Montana law provides that reliance upon the advice of counsel, provided in good faith and based upon a full and fair statement of the facts by the client, is a complete affirmative defense to an action for malicious prosecution.

¶41 On the morning of trial, the Retirees orally presented to the District Court a motion in limine seeking to preclude Northwestern from presenting the affirmative defense of reliance on advice of counsel at trial.3 The Retirees argued that the Defendants could not present such a defense since they did not affirmatively plead it in their responsive pleadings. The Defendants argued against the Retirees’ motion. The District Court did not make a definitive ruling on the motion at that time.

¶42 On February 16, 2007, during the Retirees’ case-in-chief, but before the Defendants presented their defense, the District Court entertained further argument on the Retirees’ motion. The Retirees argued that the Defendants could not present this defense due to their failure to plead it, and because they had already conceded that they would not be able to assert an “empty chair” defense against Paul Hastings. The Retirees noted that the Defendants had never filed a cross-claim against Paul Hastings at any point in the proceedings. In response, the Defendants asserted that they had not waived the *41affirmative defense of advice of counsel under the authority of McGuire v. Armitage, 184 Mont. 407, 603 P.2d 253 (1979). They asserted that under McGuire, the affirmative defense of advice of counsel does not need to be affirmatively pleaded, but instead can be raised in a general denial. The Defendants further asserted that that their reliance on the advice of Paul Hastings was relevant to the issue of causation and intent.
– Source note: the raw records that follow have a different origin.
(** X18: a tick of the fly loop keeps the flies, their order, ids and
    speeds, and leaves every fly inside the world with a margin of 50: no
    x below 50 or above 2350, no y below 50 or above 1750.  It touches
    nothing but the flies, and [fliesUpdated] is emitted exactly when
    there is a fly. *)
Theorem tick_keeps_flies_inside (Math_random : nat -> float)
    (Math_cos Math_sin : float -> float) (currentTime : float) (s : State) (k : nat) :
  let s' := (tick Math_random Math_cos Math_sin currentTime s k).1.1 in
  let payload := (tick Math_random Math_cos Math_sin currentTime s k).1.2 in
  Fly.id <$> flies s' = Fly.id <$> flies s /\
  Fly.speed <$> flies s' = Fly.speed <$> flies s /\
  Forall (fun fly => inside 50 (Fly.x fly) (Fly.y fly)) (flies s') /\
  set_flies (flies s) s' = s /\
  (payload = None <-> flies s = []) /\
  (forall l, payload = Some l -> l.*1.*1.*1 = Fly.id <$> flies s).
Proof.
  unfold tick.
  pose proof (updateFlies_inside Math_random Math_cos Math_sin currentTime (flies s) k)
    as (Hin & Hid & Hsp).
  destruct (updateFlies _ _ _ currentTime (flies s) k) as [flies' k']. simpl in *.
  repeat split; try done.
  - by destruct s.
  - destruct flies'; simpl; [|done]. by destruct (flies s).
  - intros Hnil. rewrite Hnil in Hid. by destruct flies'.
  - intros l. destruct (0 <? length flies')%nat; [|done]. intros [= <-].
    rewrite <- Hid, <- !list_fmap_compose. done.
Qed.

(** ** Where the players are *)

Section PositionFacts.

Lemma findUnoccupiedLilyPad_elem_of rnd s pad :
  findUnoccupiedLilyPad rnd s = Some pad -> pad ∈ lilyPads s.
Proof.
  unfold findUnoccupiedLilyPad. destruct (_ =? _)%nat.
  - apply list_elem_of_lookup_2.
  - intros Hl%list_elem_of_lookup_2. apply list_elem_of_In, filter_In in Hl as [Hl _].
    by apply list_elem_of_In.
Qed.

Lemma on_pad_same pads q q' :
  Player.x q' = Player.x q -> Player.y q' = Player.y q -> on_pad pads q -> on_pad pads q'.
Proof. intros Hx Hy (pad & ? & ? & ?). exists pad. rewrite Hx, Hy. done. Qed.

Lemma on_pad_fresh pads sid nm pad : pad ∈ pads -> on_pad pads (Player.fresh sid nm pad).
Proof. intros Hpad. by exists pad. Qed.

Lemma on_moveToLilyPad_on_pad now sid padId s :
  Forall (on_pad (lilyPads s)) (heap s) ->
  Forall (on_pad (lilyPads s)) (heap (on_moveToLilyPad now sid padId s).1).
Proof.
  intros Hall. unfold on_moveToLilyPad.
  destruct (player_ref s sid) as [r|]; [|done].
  destruct (heap s !! r) as [pl|]; [|done].
  destruct (Player.isSwimming pl); [done|].
  destruct (find_pad padId s) as [pad|] eqn:Hpad; [|done].
  pose proof (push_loop_objects now sid r pad s) as Hobj.
  destruct (push_loop _ _ _ _ _) as [[h1 ts1] o1]. simpl in *.
  apply find_pad_Some in Hpad as [Hpad _].
  apply Forall_lookup. intros ro q'. rewrite list_lookup_alter.
  case_decide as Heq.
  - intros (q1 & _ & ->)%fmap_Some. by exists pad.
  - intros Hq'. destruct (Hobj _ _ Hq') as (q & Hq & [->|(-> & _)]).
    + by eapply Forall_lookup_1.
    + eapply on_pad_same; [| |by eapply Forall_lookup_1]; done.
Qed.

Lemma handle_on_pad now sid ev s s' out :
  handle now sid ev s = Some (s', out) ->
  Forall (on_pad (lilyPads s)) (heap s) -> Forall (on_pad (lilyPads s')) (heap s').
Proof.
  intros Hh Hall. destruct (handle_world _ _ _ _ _ _ Hh) as [-> _].
  unfold handle in Hh.
  assert (forall sk, heap (close_socket sid sk s).1 = heap s) as Hclose.
  { intros sk. unfold close_socket, on_disconnect.
    destruct (JsMap.has sid (players s)); simpl; [|done].
    destruct (playerName sk) as [nm|]; [case_decide|]; done. }
  destruct (sockets s !! sid) as [sk|], ev; simpl in Hh;
    try (by injection Hh as <- _).
  - unfold on_newPlayer in Hh. destruct (_ || _).
    + apply Some_fst in Hh. subst. by rewrite Hclose.
    + destruct (findUnoccupiedLilyPad _ _) as [pad|] eqn:Hpad; simpl in Hh; [|done].
      injection Hh as <- _. simpl. apply Forall_app. split; [done|].
      apply findUnoccupiedLilyPad_elem_of in Hpad.
      repeat constructor. by apply on_pad_fresh.
  - unfold on_respawn in Hh.
    destruct (findUnoccupiedLilyPad _ _) as [pad|] eqn:Hpad; simpl in Hh; [|done].
    injection Hh as <- _. simpl. apply Forall_app. split; [done|].
    apply findUnoccupiedLilyPad_elem_of in Hpad.
    repeat constructor. by apply on_pad_fresh.
  - apply Some_fst in Hh. subst. by apply on_moveToLilyPad_on_pad.
  - apply Some_fst in Hh. subst. unfold on_tongueAttack.
    destruct (player_of s sid); [|done].
    destruct (player_ref s targetId) as [rt|]; [|done].
    destruct (heap s !! rt) as [tg|] eqn:Htg; [|done].
    destruct (_ <? 500); [done|].
    assert (Forall (on_pad (lilyPads s))
              (<[rt := Player.set_health (Z.max 0 (Player.health tg - 10)) tg]> (heap s)))
      as Hins.
    { apply Forall_insert; [done|].
      eapply on_pad_same; [| |by eapply Forall_lookup_1]; done. }
    by destruct (_ <=? 0).
  - apply Some_fst in Hh. subst. unfold on_catchFly.
    destruct (player_ref s sid) as [rc|]; [|done].
    destruct (heap s !! rc) as [pl|] eqn:Hpl; [|done].
    destruct (findIndex_fly flyId s); [|done].
    simpl. apply Forall_insert; [done|].
    eapply on_pad_same; [| |by eapply (Forall_lookup_1 _ _ _ _ Hall Hpl)];
      by destruct (_ <? _).
  - apply Some_fst in Hh. subst. by rewrite Hclose.
Qed.

Lemma on_pad_reachable s : reachable s -> Forall (on_pad (lilyPads s)) (heap s).
Proof.
  induction 1 as [pads fl|s now sid ev s' out _ IH Hstep]; [constructor|].
  apply step_inv in Hstep as (o1 & o2 & Hh & _).
  eapply handle_on_pad; [exact Hh|].
  destruct (run_timers_frame now s) as (_ & _ & -> & _).
  apply Forall_lookup. intros r p' (p & Hp & ->)%run_timers_object.
  eapply on_pad_same; [| |by eapply Forall_lookup_1]; done.
Qed.

End PositionFacts.

(** X19: in every reachable state every registered player stands exactly
    on a lily pad of the world: its coordinates are those of a pad, also
    while it is in the water after a push. *)
Theorem player_stands_on_a_pad (s : State) (id : string) (p : Player.t) :
  reachable s -> player_of s id = Some p ->
  exists pad, pad ∈ lilyPads s /\
              Player.x p = LilyPad.x pad /\ Player.y p = LilyPad.y pad.
Proof.
  intros Hs Hp. unfold player_of in Hp.
  destruct (player_ref s id) as [r|]; simpl in Hp; [|done].
  exact (Forall_lookup_1 _ _ _ _ (on_pad_reachable s Hs) Hp).
Qed.

Lemma player_stands_on_a_pad_witness :
  exists pad, pad ∈ lilyPads Scenario.a_level2 /\
              (Player.x <$> player_of Scenario.a_level2 "b") = Some (LilyPad.x pad) /\
              (Player.y <$> player_of Scenario.a_level2 "b") = Some (LilyPad.y pad).
Proof.
  destruct (player_of Scenario.a_level2 "b") as [p|] eqn:Hp; [|vm_compute in Hp; discriminate].
  destruct (player_stands_on_a_pad Scenario.a_level2 "b" p reachable_a_level2 Hp)
    as (pad & Hpad & Hx & Hy).
  exists pad. simpl. by rewrite Hx, Hy.
Defined.

(** ** The generated pads in the running server *)

Section GeneratedWorldFacts.

Lemma find_pad_NoDup s pad :
  NoDup (LilyPad.id <$> lilyPads s) -> pad ∈ lilyPads s ->
  find_pad (LilyPad.id pad) s = Some pad.
Proof.
  intros Hnd [i Hi]%list_elem_of_lookup. unfold find_pad.
  apply fmap_Some. exists (i, pad). split; [|done].
  apply list_find_Some. split; [done|]. split; [done|].
  intros j y Hj Hlt Hid.
  assert (j = i) as ->; [|lia].
  eapply NoDup_lookup; [exact Hnd| |]; rewrite list_lookup_fmap.
  - by rewrite Hj.
  - rewrite Hi. simpl. by rewrite Hid.
Qed.
(** [Blog.findByIdAndUpdate(id, patch, { new: true, runValidators: true })]:
    a query-level update. Document middleware ([pre("save")]) does not run. *)
Definition Blog_findByIdAndUpdate (id : ObjectId) (p : Patch) (now : Z)
    (st : Store) : Result (option Blog * Store) :=
  if valid_patch p then
    match Blog_findById st id with
    | None => ret (None, st)
    | Some b =>
        let b' := apply_patch now p b in
        if title_taken id (title b') (blogs st) then throw DuplicateKeyError
        else ret (Some b', set_blogs (replace_blog b' (blogs st)) st)
    end
  else throw ValidationError.

(* ================================================================= *)
(** ** The store's query engine *)

(** A filter object: the conditions a handler puts in [query]. *)
Record Filter := mkFilter {
  f_state : option string;
  f_author : option ObjectId;
  f_title : option (string -> bool);     (* a compiled regular expression *)
  f_tags_in : option (list string)       (* [{ $in: [...] }] *)
}.

Definition with_author (a : ObjectId) (f : Filter) : Filter :=
  mkFilter (f_state f) (Some a) (f_title f) (f_tags_in f).
Definition with_title (re : string -> bool) (f : Filter) : Filter :=
  mkFilter (f_state f) (f_author f) (Some re) (f_tags_in f).
Definition with_tags_in (ts : list string) (f : Filter) : Filter :=
  mkFilter (f_state f) (f_author f) (f_title f) (Some ts).
Definition with_state (s : string) (f : Filter) : Filter :=
  mkFilter (Some s) (f_author f) (f_title f) (f_tags_in f).

Definition matches (f : Filter) (b : Blog) : bool :=
  match f_state f with
  | Some s => String.eqb (state b) s
  | None => true
  end
  && match f_author f with
     | Some a => String.eqb (author b) a
     | None => true
     end
  && match f_title f with
     | Some re => re (title b)
     | None => true
     end
  && match f_tags_in f with
     | Some ts => existsb (JS.includes ts) (tags b)
     | None => true
     end.

(** The numeric paths a sort can name. *)
Definition numeric_path (k : string) (b : Blog) : option Z :=
  if String.eqb k "read_count" then Some (read_count b)
  else if String.eqb k "reading_time" then Some (reading_time b)
  else if String.eqb k "createdAt" then Some (createdAt b)
  else if String.eqb k "updatedAt" then Some (updatedAt b)
  else None.

Definition compare_path (k : string) (a b : Blog) : comparison :=
  match numeric_path k a, numeric_path k b with
  | Some x, Some y => Z.compare x y
  | _, _ => Eq
  end.

(** A sort object is the list of its keys with their directions; [-1] is
    descending. The empty object orders nothing. *)
Fixpoint sort_cmp (spec : list (string * Z)) (a b : Blog) : comparison :=
  match spec with
  | [] => Eq
  | (k, d) :: rest =>
      match compare_path k a b with
      | Eq => sort_cmp rest a b
      | c => if d <? 0 then CompOpp c else c
      end
  end.

Fixpoint insert_doc (spec : list (string * Z)) (x : Blog) (l : list Blog)
    : list Blog :=
  match l with
  | [] => [x]
  | y :: r =>
      match sort_cmp spec x y with
      | Gt => y :: insert_doc spec x r
      | _ => x :: l
      end
  end.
¶43 The District Court issued a ruling that same day, denying in part and granting in part the Retirees’ motion. In its written order, the District Court held that the Defendants could not argue to the jury that their reliance on the advice of counsel constituted a valid defense to the Retirees’ causes of action, but allowed the Defendants to present evidence as to the substance of Paul Hastings’ legal advice. The District Court advanced two grounds for its decision. First, it concluded that the Defendants had failed to raise advice of counsel as an affirmative defense in their response to the complaint as required by the Montana Rules of Civil Procedure. Second, it concluded that Northwestern, as a corporate entity, is held vicariously liable through the acts of its directors, officers, employees and agents, and that it simply could not, as a matter of law, rely on advice of counsel as an affirmative defense, given it is ultimately responsible for the actions of its counsel as an agent of the corporation.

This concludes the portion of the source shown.